I’d wake up early. Well, early for me: 8am, maybe 8.30. This still gives me two hours of quiet writing time before my boyfriend even thinks about consciousness. I check my email and Facebook, but only out of the neurological need – I don’t spend a long time on there. If there’s stuff to reply to, I do that later in the day. I update my GoodReads account with what I’d read the night before.

I read a short story. This week I’ve been chewing through the contents of Tiny Epics, which has been sitting on my shelf for over a year now. I regret not reading it earlier. Likewise with Bel Woods’ Get Smart which I read last week in page seventeen #8. That girl can write! What do your days look like to produce such brilliance, Bel?

After my short story, as per my writing goals, I read an essay. It’s not always pertinent to what I’m writing, but I’ve been learning an awful lot. Did you know that stabbing a lobster in the head doesn’t actually kill it? And that lobster deaths are a big point of concern for the RSPCA? And I never knew anything about Peter Porter, but now I do, thanks to Clive James – weird to read a dying great write about a dying great.

I write morning pages. These are at least three pages (so, for those of you who can’t convert longhand ideas into tech-speak, that’s about 750w) of whatever. They’re the pages where I supposedly get my brain warmed up to write my way into brilliance. Usually it’s just me pondering story ideas, brainstorming or bitching about how I can’t be arsed doing the dishes.

I do a writing exercise. Also, as per my writing goals, I’ve done one every day so far. It’s been fun. Out of six days, I’ve only had one day turn into something I feel I could follow up. But that’s still a higher hit-rate than when I wasn’t doing an exercise every day.

I work on a WIP.

I work on something that potentially can make me some money. I know that writing for money isn’t the point; I’m not trying to turn all my writing into a money-making scheme – that’s dumb, and would take the enjoyment out of it. I’m trying to find places that I can make money for doing something I enjoy more than my current job. I’ve been writing some copy for Weekendnotes, a guide to things you can do on weekends in Melbourne. It’s fun – it’s not exactly lucrative, but I’m enjoying the experience, and it’s really good exercise for banging things out on demand.

I do any business stuff I need to do. These last few weeks that’s involved getting an ABN, making an invoice template, posting submissions. Looking for comps and new publications I’d like to submit to happens during this time too.

Lastly, I catch up on my Google Reader feed (which is looking comparatively clean at the moment), and I blog, if I’ve got something worth saying or sharing.

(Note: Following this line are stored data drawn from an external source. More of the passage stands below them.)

(** * Busca CEP Rápida: the two fetchers and the race in [main]

    A shallow embedding of [main.go] (both copies found in the
    repository) and the properties of its specification.

    - The two fetchers [buscaBrasilAPI] and [buscaViaCEP] are written as
      interaction trees over the calls they make into [net/http] and
      [encoding/json]; a [world] answers those calls.
    - [main] is written in a small instruction set for goroutines
      ([go], buffered channel send, [select], [context] cancellation,
      [log]); a labelled step relation interleaves the goroutines and the
      timer of the context.                                              *)

From stdpp Require Import base list strings pretty.
From Stdlib Require Import ZArith Lia Ascii.

(** ** Strings, errors and [fmt] *)

(** The line feed written ["\n"] in the Go literals. *)
Definition nl : string := String (Ascii.ascii_of_nat 10) "".

(** A non-nil [error] value, seen through its [Error()] text.  A possibly
    nil [error] is an [option error]. *)
Record error := New { Error : string }.

(** Operands of the formatting functions. *)
Inductive arg :=
| AStr (s : string)
| AInt (n : Z)
| AErr (e : error).

(** What [fmt] prints for one operand under one verb.  The program uses
    [%s] on strings, [%d] on an [int] and [%v] on an [error]; for the other
    combinations [fmt] prints a diagnostic [%!verb(type=value)] (for an
    [error] operand the real type name is the dynamic one). *)
Definition bad_verb (verb : Ascii.ascii) (a : arg) : string :=
  "%!" +:+ String verb "" +:+ "(" +:+
  match a with
  | AStr s => "string=" +:+ s
  | AInt n => "int=" +:+ pretty n
  | AErr e => "error=" +:+ Error e
  end +:+ ")".

Definition format_verb (verb : Ascii.ascii) (a : arg) : string :=
  match verb, a with
  | "s"%char, AStr s => s
  | "s"%char, AErr e => Error e
  | "d"%char, AInt n => pretty n
  | "v"%char, AStr s => s
  | "v"%char, AInt n => pretty n
  | "v"%char, AErr e => Error e
  | _, _ => bad_verb verb a
  end.

Fixpoint extra_args (args : list arg) : string :=
  match args with
  | [] => ""
  | [a] =>
      match a with
      | AStr s => "string=" +:+ s
      | AInt n => "int=" +:+ pretty n
      | AErr e => "error=" +:+ Error e
      end
  | a :: rest =>
      match a with
      | AStr s => "string=" +:+ s
      | AInt n => "int=" +:+ pretty n
      | AErr e => "error=" +:+ Error e
      end +:+ ", " +:+ extra_args rest
  end.

(** [fmt.Sprintf]: the format is copied, each verb consumes one operand,
    and an operand is never read as a format again. *)
Definition extra (args : list arg) : string :=
  match args with
  | [] => ""
  | _ => "%!(EXTRA " +:+ extra_args args +:+ ")"
  end.

Fixpoint Sprintf (format : string) (args : list arg) : string :=
  match format with
  | "" => extra args
  | String "%"%char rest =>
      match rest with
      | "" => "%!(NOVERB)" +:+ extra args
      | String "%"%char rest' => String "%"%char (Sprintf rest' args)
      | String verb rest' =>
          match args with
          | [] => "%!" +:+ String verb "" +:+ "(MISSING)" +:+ Sprintf rest' []
          | a :: args' => format_verb verb a +:+ Sprintf rest' args'
          end
      end
  | String c rest => String c (Sprintf rest args)
  end.

(** [fmt.Errorf] *)
Definition Errorf (format : string) (args : list arg) : error :=
  New (Sprintf format args).

(** ** The records of [main.go] *)

(** [type Endereco struct] *)
Record Endereco := mkEndereco {
  CEP : string;
  Logradouro : string;
  Bairro : string;
  Cidade : string;
  UF : string;
  Fonte : string
}.

(** [Endereco{}] *)
Definition Endereco_zero : Endereco := mkEndereco "" "" "" "" "" "".

Module Brasil.
(** [type brasilAPIResponse struct] *)
Record brasilAPIResponse := mk {
  Cep : string;
  State : string;
  City : string;
  Neighborhood : string;
  Street : string
}.
Definition zero : brasilAPIResponse := mk "" "" "" "" "".
End Brasil.

Module Via.
(** [type viaCEPResponse struct] *)
Record viaCEPResponse := mk {
  Cep : string;
  Logradouro : string;
  Bairro : string;
  Localidade : string;
  Uf : string
}.
Definition zero : viaCEPResponse := mk "" "" "" "" "".
End Via.

(** ** The calls into [net/http] and [encoding/json] *)

(** [context.Context] values: the background context and contexts derived
    from a parent by [context.WithTimeout]. *)
Inductive context := Background | Derived (parent : context).

(** [*http.Request] and [*http.Response], as far as the program reads them. *)
Record Request := mkRequest { Method : string; URL : string; Ctx : context }.
Record Response := mkResponse { StatusCode : Z; Body : string }.

Definition MethodGet : string := "GET".
Definition StatusOK : Z := 200%Z.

Usually this whole routine takes up most of a day. Some days I don’t get around to all of it. As you can imagine, I sometimes get stuck in one piece or another – if it’s a good exercise, or a long story or essay, or if I find myself venting something worthwhile in Morning Pages…

But I feel like finally, after faffing about for six weeks, I’ve figured out how to execute a truly productive day. Now I go back to uni and that’ll jumble everything up a bit, but I’ll be trying to keep at least a few days a week like this.

What do your writing days look like?